#### WHAT THIS TASK INVOLVES:
Retype all of the entries exactly as they appear.
# # # #
Lemma copy_make {A} (zero : A) (l : list A) : copy_slice (make_slice zero (length l)) (Shared l) = Fresh l.
Proof.
  unfold copy_slice, make_slice. simpl. rewrite length_replicate, firstn_all, drop_ge by (by rewrite length_replicate).
  by rewrite app_nil_r.
Qed.

(** The elements of a list after someone wrote through a slice over it. *)
Definition written_through {A} (s : go_slice A) (l l' : list A) : Prop :=
  match s with Fresh _ => False | Shared _ => length l' = length l end.

(** ** Why the lock matters

    A counter whose method reads and writes without locking: two goroutines that each
    increment it once can leave it at one. *)

Inductive counter_op := Incr.
Definition CounterΣ : sig := Sig counter_op (fun _ => unit).

Definition unlocked : object CounterΣ nat := mkObject CounterΣ nat
  (fun _ => (read n; write (fun _ => S n); Return tt)%body) (fun _ _ _ => False).

Example unlocked_loses_update :
  let m := schedule unlocked [0; 1; 0; 1; 0; 1; 0; 1] (start 0 {[0 := [Incr]; 1 := [Incr]]}) in
  fields m = 1 /\ (length ∘ th_done <$> threads m !! 0) = Some 1 /\ (length ∘ th_done <$> threads m !! 1) = Some 1.
Proof. vm_compute. done. Qed.
Definition m_GetDevice (applicationID deviceID : string) : body MockClient (option Device * option error) :=
  mu.Lock;
  read m; write (set_GetDeviceCalls (GetDeviceCalls (calls m) ++ [mkGetDeviceCall applicationID deviceID]));
  read m; let fn := GetDeviceFunc (funcs m) in
  mu.Unlock;
  Return match fn with Some fn => fn applicationID deviceID | None => (Some (mkDevice deviceID "" []), None) end.

Definition m_CreateDeviceAccessKey (applicationID deviceID name : string) : body MockClient (string * string * string * option error) :=
  mu.Lock;
  read m; write (set_CreateDeviceAccessKeyCalls (CreateDeviceAccessKeyCalls (calls m) ++ [mkCreateDeviceAccessKeyCall applicationID deviceID name]));
  read m; let fn := CreateDeviceAccessKeyFunc (funcs m) in
  mu.Unlock;
  Return match fn with Some fn => fn applicationID deviceID name | None => ("mock-key-id", "mock-access-key", "mock-access-secret", None) end.

Definition m_PatchDeviceAttributes (applicationID deviceID : string) (attrs : list DeviceAttribute) : body MockClient (option error) :=
  mu.Lock;
  read m; write (set_PatchDeviceAttributesCalls (PatchDeviceAttributesCalls (calls m) ++ [mkPatchDeviceAttributesCall applicationID deviceID attrs]));
  read m; let fn := PatchDeviceAttributesFunc (funcs m) in
  mu.Unlock;
  Return match fn with Some fn => fn applicationID deviceID attrs | None => None end.

Definition m_DeleteDevice (applicationID deviceID : string) : body MockClient (option error) :=
  mu.Lock;
  read m; write (set_DeleteDeviceCalls (DeleteDeviceCalls (calls m) ++ [mkDeleteDeviceCall applicationID deviceID]));
  read m; let fn := DeleteDeviceFunc (funcs m) in
  mu.Unlock;
  Return match fn with Some fn => fn applicationID deviceID | None => None end.

Definition m_ReleaseWorkflow (applicationID deviceID flowID version : string) : body MockClient (option error) :=
  mu.Lock;
  read m; write (set_ReleaseWorkflowCalls (ReleaseWorkflowCalls (calls m) ++ [mkReleaseWorkflowCall applicationID deviceID flowID version]));
  read m; let fn := ReleaseWorkflowFunc (funcs m) in
  mu.Unlock;
  Return match fn with Some fn => fn applicationID deviceID flowID version | None => None end.

Definition m_GetEdgeDeployments (applicationID deviceID : string) : body MockClient (list EdgeDeploymentStatus * option error) :=
  mu.Lock;
  read m; write (set_GetEdgeDeploymentsCalls (GetEdgeDeploymentsCalls (calls m) ++ [mkGetEdgeDeploymentsCall applicationID deviceID]));
  read m; let fn := GetEdgeDeploymentsFunc (funcs m) in
  mu.Unlock;
  Return match fn with Some fn => fn applicationID deviceID | None => ([], None) end.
# # # #
#### COMPLETED EXERCISE:
Lemma copy_make {A} (zero : A) (l : list A) : copy_slice (make_slice zero (length l)) (Shared l) = Fresh l.
Proof.
  unfold copy_slice, make_slice. simpl. rewrite length_replicate, firstn_all, drop_ge by (by rewrite length_replicate).
  by rewrite app_nil_r.
Qed.

(** The elements of a list after someone wrote through a slice over it. *)
Definition written_through {A} (s : go_slice A) (l l' : list A) : Prop :=
  match s with Fresh _ => False | Shared _ => length l' = length l end.

(** ** Why the lock matters

    A counter whose method reads and writes without locking: two goroutines that each
    increment it once can leave it at one. *)

Inductive counter_op := Incr.
Definition CounterΣ : sig := Sig counter_op (fun _ => unit).

Definition unlocked : object CounterΣ nat := mkObject CounterΣ nat
  (fun _ => (read n; write (fun _ => S n); Return tt)%body) (fun _ _ _ => False).

Example unlocked_loses_update :
  let m := schedule unlocked [0; 1; 0; 1; 0; 1; 0; 1] (start 0 {[0 := [Incr]; 1 := [Incr]]}) in
  fields m = 1 /\ (length ∘ th_done <$> threads m !! 0) = Some 1 /\ (length ∘ th_done <$> threads m !! 1) = Some 1.
Proof. vm_compute. done. Qed.
Definition m_GetDevice (applicationID deviceID : string) : body MockClient (option Device * option error) :=
  mu.Lock;
  read m; write (set_GetDeviceCalls (GetDeviceCalls (calls m) ++ [mkGetDeviceCall applicationID deviceID]));
  read m; let fn := GetDeviceFunc (funcs m) in
  mu.Unlock;
  Return match fn with Some fn => fn applicationID deviceID | None => (Some (mkDevice deviceID "" []), None) end.

Definition m_CreateDeviceAccessKey (applicationID deviceID name : string) : body MockClient (string * string * string * option error) :=
  mu.Lock;
  read m; write (set_CreateDeviceAccessKeyCalls (CreateDeviceAccessKeyCalls (calls m) ++ [mkCreateDeviceAccessKeyCall applicationID deviceID name]));
  read m; let fn := CreateDeviceAccessKeyFunc (funcs m) in
  mu.Unlock;
  Return match fn with Some fn => fn applicationID deviceID name | None => ("mock-key-id", "mock-access-key", "mock-access-secret", None) end.

Definition m_PatchDeviceAttributes (applicationID deviceID : string) (attrs : list DeviceAttribute) : body MockClient (option error) :=
  mu.Lock;
  read m; write (set_PatchDeviceAttributesCalls (PatchDeviceAttributesCalls (calls m) ++ [mkPatchDeviceAttributesCall applicationID deviceID attrs]));
  read m; let fn := PatchDeviceAttributesFunc (funcs m) in
  mu.Unlock;
  Return match fn with Some fn => fn applicationID deviceID attrs | None => None end.

Definition m_DeleteDevice (applicationID deviceID : string) : body MockClient (option error) :=
  mu.Lock;
  read m; write (set_DeleteDeviceCalls (DeleteDeviceCalls (calls m) ++ [mkDeleteDeviceCall applicationID deviceID]));
  read m; let fn := DeleteDeviceFunc (funcs m) in
  mu.Unlock;
  Return match fn with Some fn => fn applicationID deviceID | None => None end.

Definition m_ReleaseWorkflow (applicationID deviceID flowID version : string) : body MockClient (option error) :=
  mu.Lock;
  read m; write (set_ReleaseWorkflowCalls (ReleaseWorkflowCalls (calls m) ++ [mkReleaseWorkflowCall applicationID deviceID flowID version]));
  read m; let fn := ReleaseWorkflowFunc (funcs m) in
  mu.Unlock;
  Return match fn with Some fn => fn applicationID deviceID flowID version | None => None end.

Definition m_GetEdgeDeployments (applicationID deviceID : string) : body MockClient (list EdgeDeploymentStatus * option error) :=
  mu.Lock;
  read m; write (set_GetEdgeDeploymentsCalls (GetEdgeDeploymentsCalls (calls m) ++ [mkGetEdgeDeploymentsCall applicationID deviceID]));
  read m; let fn := GetEdgeDeploymentsFunc (funcs m) in
  mu.Unlock;
  Return match fn with Some fn => fn applicationID deviceID | None => ([], None) end.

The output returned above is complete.